In questi giorni mi è tornata in mente una dedica sul diario di scuola, che una persona adulta mi scrisse quando frequentavo le elementari, una frase a cui allora non avevo dato grande importanza. Suggeriva, la dedica in questione, di amare ogni forma espressiva (musica, poesia, pittura, danza), perché stando vicino alla bellezza si prova felicità. Sempre di più mi vado convincendo che è così: la bellezza è una delle maggiori risorse a cui possiamo attingere. Provate a entrare in una galleria d’arte quando siete tristi, a passeggiare nelle vie di un centro storico arioso, a entrare in un palazzo rinascimentale: non si può non sentirsi subito meglio in mezzo a tanta armonia.

E poi c’è la natura! Sacrificata, martoriata, ma ancora (e mi auguro eternamente) presente.

D’estate, in solitudine, faccio lunghe escursioni a piedi, in montagna.

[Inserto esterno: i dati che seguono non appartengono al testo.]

(** Whatever [_initialize_with_file] got to, it leaves a well-formed session
    whose path is the one it was given. *)
Lemma initialize_well_formed (w : World) (path : string) :
  let c := final (_initialize_with_file w path Chatbot_init) in
  filename c = Some path /\ well_formed c.
Proof.
  pose proof (initialize_run w path Chatbot_init) as Hrun. cbv zeta in Hrun |- *.
  unfold well_formed.
  destruct (OpenAI w _ _) as [l|e]; [|partial_session Hrun].
  destruct (OpenAIEmbedding w _) as [em|e]; [|partial_session Hrun].
  destruct (connect_to_wcs w _ _) as [cl|e]; [|partial_session Hrun].
  destruct (WeaviateVectorStore w _ _) as [vs|e]; [|partial_session Hrun].
  destruct Hrun as (i & s & _ & Hs & _ & ->). cbn.
  split; [reflexivity|]. split; [eauto|]. split; [eauto 10|].
  intros Hi. subst i.
  rewrite get_initial_summary_without_index in Hs by reflexivity.
  right. cbn in Hs. congruence.
Qed.

(** ** The upload handler, continued *)

(** The module variable after an upload: what it was, or a fresh object as
    far as its initialisation got. *)
Lemma upload_final_cases (w : World) (request : Request) (g : option Chatbot) :
  final (upload_file w request g) = g \/
  exists path,
    final (upload_file w request g) =
    Some (final (_initialize_with_file w path Chatbot_init)).
Proof.
  unfold upload_file, fs_truthy.
  destruct (files request !! "file") as [file|]; run_step; [|auto].
  destruct (String.eqb (fs_filename file) ""); run_step; [auto|].
  destruct (allowed_file (fs_filename file)) as [[|]|e]; run_step; [|auto|auto].
  destruct (fs_save file _) as [[]|e]; run_step; [|auto].
  set (path := Py.path_join _ _). right. exists path.
  destruct (_initialize_with_file w path Chatbot_init) as [[[]|e] c' t];
    reflexivity.
Qed.

(** X9. An accepted and stored upload does not depend on the session that
    was there: the answer, the new session and everything done are the same
    whatever the module variable held.  The earlier session is replaced as
    a whole. *)
Theorem upload_supersedes_session
  (w : World) (request : Request) (path : string) (g g' : option Chatbot) :
  stored_upload w request path ->
  upload_file w request g = upload_file w request g'.
Proof.
  intros Hup.
  rewrite (upload_stored w request path g Hup),
    (upload_stored w request path g' Hup).
  reflexivity.
Qed.

Lemma upload_supersedes_session_witness :
  upload_file (Scenario.services_up Scenario.two_page_pdf)
    (Scenario.upload_of "paper.pdf") (Some Scenario.llm_down_session) =
  upload_file (Scenario.services_up Scenario.two_page_pdf)
    (Scenario.upload_of "paper.pdf") chatbot_at_start.
Proof.
  apply (upload_supersedes_session (Scenario.services_up Scenario.two_page_pdf)
           (Scenario.upload_of "paper.pdf") "uploads/paper.pdf").
  eexists. repeat split; vm_compute; reflexivity.
Defined.

(** X10. When the file passes the filter and cannot be saved, the exception
    of [file.save] leaves the handler; no [Chatbot] was made, so the session
    that was there is still there, and nothing but the save was attempted. *)
Theorem upload_save_failure_keeps_session
  (w : World) (request : Request) (g : option Chatbot)
  (file : FileStorage) (e : exn) :
  files request !! "file" = Some file ->
  allowed_file (fs_filename file) = Ret true ->
  fs_save file (Py.path_join UPLOAD_FOLDER (secure_filename w (fs_filename file)))
  = Raise e ->
  upload_file w request g = MkRun (Raise e) g [Called "file.save"].
Proof.
  intros Hfile Hok Hsave.
  unfold upload_file, fs_truthy. rewrite Hfile, (allowed_file_nonempty _ Hok).
  run_step. rewrite Hok. run_step. rewrite Hsave. reflexivity.
Qed.

Lemma upload_save_failure_keeps_session_witness :
  upload_file (Scenario.services_up Scenario.two_page_pdf)
    Scenario.unsavable_upload (Some Scenario.answering_session) =
  MkRun (Raise (Exception "PermissionError" "Permission denied"))
        (Some Scenario.answering_session) [Called "file.save"].
Proof.
  apply (upload_save_failure_keeps_session
           (Scenario.services_up Scenario.two_page_pdf) Scenario.unsavable_upload
           (Some Scenario.answering_session) Scenario.unsavable_file);
    vm_compute; reflexivity.
Defined.

(** The three parts of the next statement for an answer 400 given before
    anything was done; what is left is that the request is not accepted. *)
Ltac refused_upload :=
  split; [right; reflexivity|];
  split; [split; [intros _|reflexivity] | intros _; split; reflexivity].

(** X11. Whenever [upload_file] returns, the status is 200 or 400.  It is
    400 exactly when the request has no file part or a file whose name the
    filter refuses (the empty name included); a 400 leaves the session as it
    was and does nothing else. *)
Theorem upload_answers_400_iff_not_accepted
  (w : World) (request : Request) (g : option Chatbot) (resp : HttpResponse) :
  result (upload_file w request g) = Ret resp ->
  (status_code resp = 200 \/ status_code resp = 400) /\
  (status_code resp = 400 <-> ~ accepted request) /\
  (status_code resp = 400 ->
   final (upload_file w request g) = g /\ trace (upload_file w request g) = []).
Proof.
  unfold upload_file, fs_truthy, accepted.
  destruct (files request !! "file") as [file|]; run_step.
  - destruct (String.eqb (fs_filename file) "") eqn:Hname; run_step.
    + intros [= <-]. cbn. refused_upload.
      intros (file' & [= <-] & Hok).
      apply allowed_file_nonempty in Hok. congruence.
    + destruct (allowed_file (fs_filename file)) as [[|]|e] eqn:Hok; run_step;
        [| |discriminate].
      * destruct (fs_save file _) as [[]|e']; run_step; [|discriminate].
        destruct (_initialize_with_file w _ Chatbot_init) as [[[]|e'] c' t];
          run_step; [|discriminate].
        intros [= <-]. cbn. split; [auto|]. split; [|discriminate].
        split; [discriminate|]. intros Hno. exfalso. apply Hno. eauto.
      * intros [= <-]. cbn. refused_upload.
        intros (file' & [= <-] & Hok'). congruence.
  - intros [= <-]. cbn. refused_upload.
    intros (file' & Hfile & _). discriminate.
Qed.

Lemma upload_answers_400_iff_not_accepted_witness :
  final (upload_file (Scenario.services_up Scenario.two_page_pdf)
           (Scenario.chat_of VNone) (Some Scenario.answering_session)) =
  Some Scenario.answering_session.
Proof.
  apply (upload_answers_400_iff_not_accepted
           (Scenario.services_up Scenario.two_page_pdf)
           (Scenario.chat_of VNone) (Some Scenario.answering_session)
           (jsonify_with {["error" := VStr "No file part"]} 400));
    reflexivity.
Defined.

(** X12. For an accepted and stored upload, the handler returns exactly
    when the four set-up calls return: the two OpenAI objects, the Weaviate
    connection and the vector store.  Nothing that happens after them can
    make the handler raise, and any of them failing does. *)
Theorem upload_returns_iff_setup_returns
  (w : World) (request : Request) (path : string) (g : option Chatbot) :
  stored_upload w request path ->
  ((exists resp, result (upload_file w request g) = Ret resp) <->
   (exists l em cl vs,
      OpenAI w "gpt-4-1106-preview" (getenv w "OPENAI_API_KEY") = Ret l /\
      OpenAIEmbedding w (getenv w "OPENAI_API_KEY") = Ret em /\
      connect_to_wcs w (getenv w "WEAVIATE_CLUSTER_URL")
        {| api_key := getenv w "WEAVIATE_API_KEY" |} = Ret cl /\
      WeaviateVectorStore w (Some cl) "Chatbot" = Ret vs)).
Proof.
  intros Hup. rewrite (upload_stored w request path g Hup). cbv zeta.
  pose proof (initialize_run w path Chatbot_init) as Hrun. cbv zeta in Hrun.
  cbn [result].
  destruct (OpenAI w _ _) as [l|e].
  2:{ destruct Hrun as [-> _]. split; [intros [? ?]; discriminate|].
      intros (? & ? & ? & ? & ? & _). discriminate. }
  destruct (OpenAIEmbedding w _) as [em|e].
  2:{ destruct Hrun as [-> _]. split; [intros [? ?]; discriminate|].
      intros (? & ? & ? & ? & _ & ? & _). discriminate. }
  destruct (connect_to_wcs w _ _) as [cl|e].
  2:{ destruct Hrun as [-> _]. split; [intros [? ?]; discriminate|].
      intros (? & ? & ? & ? & _ & _ & ? & _). discriminate. }
  destruct (WeaviateVectorStore w (Some cl) "Chatbot") as [vs|e] eqn:Hvs.
  2:{ destruct Hrun as [-> _]. split; [intros [? ?]; discriminate|].
      intros (? & ? & cl' & ? & _ & _ & [= <-] & ?). congruence. }
  destruct Hrun as (i & s & _ & _ & -> & _).
  split; [|eauto]. intros _. exists l, em, cl, vs. auto.
Qed.

Lemma upload_returns_iff_setup_returns_witness :
  (exists resp,
      result (upload_file Scenario.indexing_down (Scenario.upload_of "paper.pdf")
                chatbot_at_start) = Ret resp) <->
  (exists l em cl vs,
      OpenAI Scenario.indexing_down "gpt-4-1106-preview"
        (getenv Scenario.indexing_down "OPENAI_API_KEY") = Ret l /\
      OpenAIEmbedding Scenario.indexing_down
        (getenv Scenario.indexing_down "OPENAI_API_KEY") = Ret em /\
      connect_to_wcs Scenario.indexing_down
        (getenv Scenario.indexing_down "WEAVIATE_CLUSTER_URL")
        {| api_key := getenv Scenario.indexing_down "WEAVIATE_API_KEY" |} = Ret cl /\
      WeaviateVectorStore Scenario.indexing_down (Some cl) "Chatbot" = Ret vs).
Proof.
  apply (upload_returns_iff_setup_returns Scenario.indexing_down
           (Scenario.upload_of "paper.pdf") "uploads/paper.pdf" chatbot_at_start).
  eexists. repeat split; vm_compute; reflexivity.
Defined.

(** X13. After an upload answered 200, [status] reports an initialised
    session whose summary is a string, never null: the same string that the
    upload answer carried. *)
Theorem status_repeats_upload_summary
  (w : World) (request : Request) (g : option Chatbot) (resp : HttpResponse) :
  result (upload_file w request g) = Ret resp ->
  status_code resp = 200 ->
  exists s,
    resp = jsonify (<["message" := VStr "File uploaded successfully"]>
                      {["summary" := VStr s]}) /\
    result (status (final (upload_file w request g))) =
    Ret (jsonify (<["initialized" := VBool true]> {["summary" := VStr s]})).
Proof.
  intros Hres Hcode.
  destruct (upload_200 w request g resp Hres Hcode) as (path & Hinit & -> & ->).
  pose proof (initialize_outcome w path Chatbot_init) as Hout.
  cbv zeta in Hout. rewrite Hinit in Hout. destruct Hout as (c' & s & _ & _ & Hs).
  exists s. rewrite Hs. split; [reflexivity|].
  unfold status, bind, gets, ret. cbn -[_initialize_with_file].
  rewrite Hs. reflexivity.
Qed.

Lemma status_repeats_upload_summary_witness :
  exists s,
    jsonify (<["message" := VStr "File uploaded successfully"]>
               {["summary" := VStr "Empty Response"]}) =
    jsonify (<["message" := VStr "File uploaded successfully"]>
               {["summary" := VStr s]}) /\
    result (status (final (upload_file (Scenario.services_up Scenario.two_page_pdf)
                             (Scenario.upload_of "paper.pdf") chatbot_at_start))) =
    Ret (jsonify (<["initialized" := VBool true]> {["summary" := VStr s]})).
Proof.
  apply (status_repeats_upload_summary (Scenario.services_up Scenario.two_page_pdf)
           (Scenario.upload_of "paper.pdf") chatbot_at_start
           (jsonify (<["message" := VStr "File uploaded successfully"]>
                       {["summary" := VStr "Empty Response"]}))).
  - vm_compute. reflexivity.
  - reflexivity.
Defined.

Lemma get_initial_summary_with_index (c : Chatbot) (idx : Index) :
  index c = Some idx ->
  get_initial_summary c = ask_query (VStr SUMMARY_QUERY) c.
Proof.
  intros H. unfold get_initial_summary, bind, gets. rewrite H.
  destruct (ask_query (VStr SUMMARY_QUERY) c) as [o c' t]. reflexivity.
Qed.

(** X14. After an upload answered 200 that built an index, the stored
    summary is what [ask_query] returns on that session for the fixed
    question "Please provide a brief summary of the document.": the text of
    the engine, or the "Error processing query: ..." message when the query
    failed.  A failed summary query does not undo the index. *)
Theorem summary_is_answer_to_summary_query
  (w : World) (request : Request) (g : option Chatbot) (resp : HttpResponse)
  (c : Chatbot) (idx : Index) :
  result (upload_file w request g) = Ret resp ->
  status_code resp = 200 ->
  final (upload_file w request g) = Some c ->
  index c = Some idx ->
  exists s,
    summary c = Some s /\
    result (ask_query (VStr SUMMARY_QUERY) c) = Ret s /\
    resp = jsonify (<["message" := VStr "File uploaded successfully"]>
                      {["summary" := VStr s]}).
Proof.
  intros Hres Hcode Hfinal Hidx.
  destruct (upload_200 w request g resp Hres Hcode) as (path & Hinit & Hfin & ->).
  rewrite Hfin in Hfinal. injection Hfinal as Hc.
  pose proof (initialize_run w path Chatbot_init) as Hrun. cbv zeta in Hrun.
  destruct (OpenAI w _ _) as [l|e]; [|destruct Hrun; congruence].
  destruct (OpenAIEmbedding w _) as [em|e]; [|destruct Hrun; congruence].
  destruct (connect_to_wcs w _ _) as [cl|e]; [|destruct Hrun; congruence].
  destruct (WeaviateVectorStore w _ _) as [vs|e]; [|destruct Hrun; congruence].
  destruct Hrun as (i & s & _ & Hs & _ & Hshape).
  rewrite Hshape in Hc |- *. subst c. cbn in Hidx. subst i.
  rewrite (get_initial_summary_with_index (set_index (Some idx) _) idx eq_refl)
    in Hs.
  exists s. split; [reflexivity|]. split; [|reflexivity].
  rewrite ask_query_set_summary. exact Hs.
Qed.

Riesco finalmente a sentire il fruscio delle foglie sotto i miei piedi, a incontrare gli animali nel loro habitat. Lo scorso agosto mi è apparso all’improvviso uno stambecco; a lungo siamo rimasti a scrutarci nell’immobilità. Qualcuno mi guardava negli occhi con curiosità, senza giudicarmi.

Una mattina, dopo una camminata durata alcune ore, sono arrivata in cima a un passo su cui viaggiavano veloci nuvole minacciose; una volpe rossa era di guardia in alto, tra le macerie di una stalla abbandonata. In lontananza, nel nero, solo un paio di malghe di pietra…accanto a una pozza torbida, mentre affondavo nel terreno paludoso, sono stata sorpassata da una marmotta che è andata a rifugiarsi nella tana.
Mi sono sentita davvero minuscola in quel luogo selvaggio e ho avuto paura che si scatenasse il temporale. Però, su quel sentiero, non ho provato solitudine: stavo in mezzo alla vita. Ero un puntino nell’universo, questo sì, ma c’ero. Contrariamente a quello che si usa dire, ho pensato che ognuno di noi è un puntino insostituibile, unico. In quel momento ne ho avuto la certezza.